## Work order
Look below for the line that has "Lemma parity_levels level". Set down the lines from there through the line that has "intros Hs H32. destruct", exactly as written.

^^^^^^^^

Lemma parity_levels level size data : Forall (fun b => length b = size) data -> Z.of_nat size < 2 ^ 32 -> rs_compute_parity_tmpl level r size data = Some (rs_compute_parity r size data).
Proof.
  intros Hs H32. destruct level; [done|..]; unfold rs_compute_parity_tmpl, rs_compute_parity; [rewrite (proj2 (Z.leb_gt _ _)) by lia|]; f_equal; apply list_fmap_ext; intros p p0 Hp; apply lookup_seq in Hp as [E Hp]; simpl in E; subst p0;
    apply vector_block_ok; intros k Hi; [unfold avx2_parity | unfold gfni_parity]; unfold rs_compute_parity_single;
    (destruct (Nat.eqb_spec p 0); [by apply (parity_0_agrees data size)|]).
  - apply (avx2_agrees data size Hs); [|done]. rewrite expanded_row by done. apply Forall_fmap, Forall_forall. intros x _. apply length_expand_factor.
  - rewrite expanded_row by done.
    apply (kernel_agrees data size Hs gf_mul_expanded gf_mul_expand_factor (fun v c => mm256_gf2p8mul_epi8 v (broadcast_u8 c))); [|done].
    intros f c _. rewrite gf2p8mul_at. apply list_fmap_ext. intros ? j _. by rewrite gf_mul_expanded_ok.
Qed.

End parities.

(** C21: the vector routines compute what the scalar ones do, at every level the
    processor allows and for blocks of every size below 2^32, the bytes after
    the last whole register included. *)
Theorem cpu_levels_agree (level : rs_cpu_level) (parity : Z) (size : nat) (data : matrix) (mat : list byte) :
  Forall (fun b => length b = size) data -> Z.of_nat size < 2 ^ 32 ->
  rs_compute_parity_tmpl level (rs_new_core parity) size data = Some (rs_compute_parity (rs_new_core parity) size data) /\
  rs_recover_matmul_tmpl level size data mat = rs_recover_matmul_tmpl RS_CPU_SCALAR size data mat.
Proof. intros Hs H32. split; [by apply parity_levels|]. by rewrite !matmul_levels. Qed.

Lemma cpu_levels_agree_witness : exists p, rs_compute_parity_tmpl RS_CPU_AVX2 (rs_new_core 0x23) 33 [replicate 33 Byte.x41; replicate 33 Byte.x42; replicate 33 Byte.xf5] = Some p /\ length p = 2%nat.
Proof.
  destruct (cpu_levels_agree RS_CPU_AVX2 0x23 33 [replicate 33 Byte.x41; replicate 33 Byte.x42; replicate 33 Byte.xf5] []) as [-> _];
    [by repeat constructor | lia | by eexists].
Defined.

^^^^^^^^

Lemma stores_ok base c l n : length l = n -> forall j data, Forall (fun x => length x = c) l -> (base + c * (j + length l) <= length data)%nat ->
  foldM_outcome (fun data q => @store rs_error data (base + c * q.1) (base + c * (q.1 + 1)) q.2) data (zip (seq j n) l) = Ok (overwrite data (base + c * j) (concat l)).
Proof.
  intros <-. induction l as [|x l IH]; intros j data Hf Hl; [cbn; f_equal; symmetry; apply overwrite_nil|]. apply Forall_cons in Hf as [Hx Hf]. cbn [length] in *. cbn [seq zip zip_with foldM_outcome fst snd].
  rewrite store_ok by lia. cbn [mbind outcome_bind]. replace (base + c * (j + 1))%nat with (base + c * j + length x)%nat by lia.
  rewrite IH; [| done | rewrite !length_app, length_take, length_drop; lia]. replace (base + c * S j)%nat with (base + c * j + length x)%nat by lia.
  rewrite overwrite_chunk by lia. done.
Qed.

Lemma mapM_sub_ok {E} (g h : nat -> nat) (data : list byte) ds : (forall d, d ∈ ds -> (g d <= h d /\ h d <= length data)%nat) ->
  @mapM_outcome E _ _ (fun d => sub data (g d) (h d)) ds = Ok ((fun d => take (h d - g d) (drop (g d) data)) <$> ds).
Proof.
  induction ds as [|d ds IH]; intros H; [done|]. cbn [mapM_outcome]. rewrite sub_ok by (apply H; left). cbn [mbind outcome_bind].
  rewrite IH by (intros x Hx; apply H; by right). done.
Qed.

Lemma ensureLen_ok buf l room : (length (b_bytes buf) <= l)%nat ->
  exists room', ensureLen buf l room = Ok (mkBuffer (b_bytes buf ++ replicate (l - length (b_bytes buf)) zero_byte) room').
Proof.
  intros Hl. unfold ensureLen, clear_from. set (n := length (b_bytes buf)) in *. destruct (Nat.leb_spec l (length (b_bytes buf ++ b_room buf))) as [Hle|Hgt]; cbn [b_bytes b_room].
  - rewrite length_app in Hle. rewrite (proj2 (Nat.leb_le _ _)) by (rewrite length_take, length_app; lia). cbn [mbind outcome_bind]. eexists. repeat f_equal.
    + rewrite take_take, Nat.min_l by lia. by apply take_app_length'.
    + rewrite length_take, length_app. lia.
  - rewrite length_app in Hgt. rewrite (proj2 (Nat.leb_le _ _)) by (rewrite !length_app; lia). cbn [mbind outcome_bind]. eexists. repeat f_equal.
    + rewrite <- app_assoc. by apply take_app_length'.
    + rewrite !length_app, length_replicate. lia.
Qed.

^^^^^^^^

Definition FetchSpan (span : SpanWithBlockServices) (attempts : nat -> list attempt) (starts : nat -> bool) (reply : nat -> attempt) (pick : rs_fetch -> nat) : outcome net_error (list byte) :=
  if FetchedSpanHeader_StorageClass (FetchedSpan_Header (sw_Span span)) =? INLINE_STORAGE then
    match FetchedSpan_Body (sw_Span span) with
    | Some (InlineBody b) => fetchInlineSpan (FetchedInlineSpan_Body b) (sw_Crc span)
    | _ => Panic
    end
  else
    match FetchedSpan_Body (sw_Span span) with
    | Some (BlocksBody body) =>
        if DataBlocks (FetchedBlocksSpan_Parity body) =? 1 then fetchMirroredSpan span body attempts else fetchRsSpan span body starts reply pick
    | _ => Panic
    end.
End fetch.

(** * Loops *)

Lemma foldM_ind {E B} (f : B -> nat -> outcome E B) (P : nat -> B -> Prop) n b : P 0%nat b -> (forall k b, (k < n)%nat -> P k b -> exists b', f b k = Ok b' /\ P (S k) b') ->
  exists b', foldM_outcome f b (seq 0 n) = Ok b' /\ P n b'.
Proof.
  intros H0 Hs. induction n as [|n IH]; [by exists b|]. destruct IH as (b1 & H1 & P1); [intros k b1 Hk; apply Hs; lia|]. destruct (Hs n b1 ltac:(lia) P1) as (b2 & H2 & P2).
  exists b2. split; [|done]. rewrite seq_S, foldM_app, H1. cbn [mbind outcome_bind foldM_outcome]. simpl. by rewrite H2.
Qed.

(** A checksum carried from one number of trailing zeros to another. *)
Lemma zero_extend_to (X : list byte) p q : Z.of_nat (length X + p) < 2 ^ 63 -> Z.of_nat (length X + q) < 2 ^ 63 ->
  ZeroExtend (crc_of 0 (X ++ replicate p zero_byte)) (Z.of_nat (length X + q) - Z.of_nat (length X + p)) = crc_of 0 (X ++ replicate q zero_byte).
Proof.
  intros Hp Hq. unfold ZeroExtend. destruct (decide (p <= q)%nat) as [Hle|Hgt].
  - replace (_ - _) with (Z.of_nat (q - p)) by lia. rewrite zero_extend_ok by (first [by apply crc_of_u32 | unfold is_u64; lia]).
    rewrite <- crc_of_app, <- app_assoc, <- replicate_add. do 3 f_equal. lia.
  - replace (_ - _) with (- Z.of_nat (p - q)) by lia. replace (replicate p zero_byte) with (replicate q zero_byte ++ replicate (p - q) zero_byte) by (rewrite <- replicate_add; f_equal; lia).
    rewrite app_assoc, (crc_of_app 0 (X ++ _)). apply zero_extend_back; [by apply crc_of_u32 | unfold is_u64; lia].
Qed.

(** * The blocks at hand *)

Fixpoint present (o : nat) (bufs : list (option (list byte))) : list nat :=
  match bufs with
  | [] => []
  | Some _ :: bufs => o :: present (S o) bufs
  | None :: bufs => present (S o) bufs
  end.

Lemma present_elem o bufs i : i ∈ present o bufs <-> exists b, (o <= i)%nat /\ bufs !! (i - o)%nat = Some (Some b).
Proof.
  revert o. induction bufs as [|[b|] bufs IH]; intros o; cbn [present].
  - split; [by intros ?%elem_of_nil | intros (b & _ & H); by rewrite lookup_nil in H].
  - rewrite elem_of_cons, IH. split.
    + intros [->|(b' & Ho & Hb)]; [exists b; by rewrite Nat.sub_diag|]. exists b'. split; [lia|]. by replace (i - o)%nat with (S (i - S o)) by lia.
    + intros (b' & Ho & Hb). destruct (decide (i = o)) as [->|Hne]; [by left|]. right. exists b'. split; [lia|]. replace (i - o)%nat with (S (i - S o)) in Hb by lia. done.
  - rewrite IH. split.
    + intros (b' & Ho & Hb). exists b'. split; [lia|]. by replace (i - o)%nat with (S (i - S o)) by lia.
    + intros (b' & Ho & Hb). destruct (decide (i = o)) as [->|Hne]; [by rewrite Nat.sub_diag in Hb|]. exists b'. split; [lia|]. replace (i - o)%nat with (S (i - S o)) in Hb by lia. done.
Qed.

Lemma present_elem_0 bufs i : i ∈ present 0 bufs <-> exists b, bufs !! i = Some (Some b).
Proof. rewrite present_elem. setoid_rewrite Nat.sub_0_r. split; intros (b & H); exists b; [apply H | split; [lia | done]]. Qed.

^^^^^^^^

## Result of the task
Lemma parity_levels level size data : Forall (fun b => length b = size) data -> Z.of_nat size < 2 ^ 32 -> rs_compute_parity_tmpl level r size data = Some (rs_compute_parity r size data).
Proof.
  intros Hs H32. destruct level; [done|..]; unfold rs_compute_parity_tmpl, rs_compute_parity; [rewrite (proj2 (Z.leb_gt _ _)) by lia|]; f_equal; apply list_fmap_ext; intros p p0 Hp; apply lookup_seq in Hp as [E Hp]; simpl in E; subst p0;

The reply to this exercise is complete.